**TASK OBJECTIVE**
The entries must be restated exactly as written.

# # # # # # #

Lemma Start_then_Stop_returns_every_worker_witness :
  let w := newServer [mkListener "0.0.0.0:10011" None; mkListener "[::]:10011" None] in
  let closed := ErrExternal "use of closed network connection" in
  exists w1 w2 w3 w4 x5,
    Start w = (Done tt, w1) /\
    wg (srv w1) = 4 /\
    Stop w1 = (Done None, w2) /\
    peerManager [PmQuit] w2 = (Done tt, w3) /\
    queryHandler [(QhQuit, [])] w3 = (Done tt, w4) /\
    listeners_woken [closed; closed] (mkLworld w4 []) = (Done tt, x5) /\
    wg (srv (lw x5)) = 0.
Proof.
  cbv zeta.
  destruct (Start_then_Stop_returns_every_worker
              (newServer [mkListener "0.0.0.0:10011" None; mkListener "[::]:10011" None])
              [ErrExternal "use of closed network connection";
               ErrExternal "use of closed network connection"]
              eq_refl eq_refl eq_refl)
    as (w1 & w2 & w3 & w4 & x5 & H1 & Hwg & _ & H2 & H3 & H4 & H5 & H6).
  - intros l Hl. cbn [newServer srv listeners] in Hl.
    apply elem_of_cons in Hl as [->|Hl]; [reflexivity|].
    apply elem_of_cons in Hl as [->|Hl]; [reflexivity|].
    by apply elem_of_nil in Hl.
  - reflexivity.
  - exists w1, w2, w3, w4, x5. by repeat split.
Defined.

# # # # # # #

**FINISHED TASK**
Lemma Start_then_Stop_returns_every_worker_witness :
  let w := newServer [mkListener "0.0.0.0:10011" None; mkListener "[::]:10011" None] in
  let closed := ErrExternal "use of closed network connection" in
  exists w1 w2 w3 w4 x5,
    Start w = (Done tt, w1) /\
    wg (srv w1) = 4 /\
    Stop w1 = (Done None, w2) /\
    peerManager [PmQuit] w2 = (Done tt, w3) /\
    queryHandler [(QhQuit, [])] w3 = (Done tt, w4) /\
    listeners_woken [closed; closed] (mkLworld w4 []) = (Done tt, x5) /\
    wg (srv (lw x5)) = 0.
Proof.
  cbv zeta.
  destruct (Start_then_Stop_returns_every_worker
              (newServer [mkListener "0.0.0.0:10011" None; mkListener "[::]:10011" None])
              [ErrExternal "use of closed network connection";
               ErrExternal "use of closed network connection"]
              eq_refl eq_refl eq_refl)
    as (w1 & w2 & w3 & w4 & x5 & H1 & Hwg & _ & H2 & H3 & H4 & H5 & H6).
  - intros l Hl. cbn [newServer srv listeners] in Hl.
    apply elem_of_cons in Hl as [->|Hl]; [reflexivity|].
    apply elem_of_cons in Hl as [->|Hl]; [reflexivity|].
    by apply elem_of_nil in Hl.
  - reflexivity.
  - exists w1, w2, w3, w4, x5. by repeat split.
Defined.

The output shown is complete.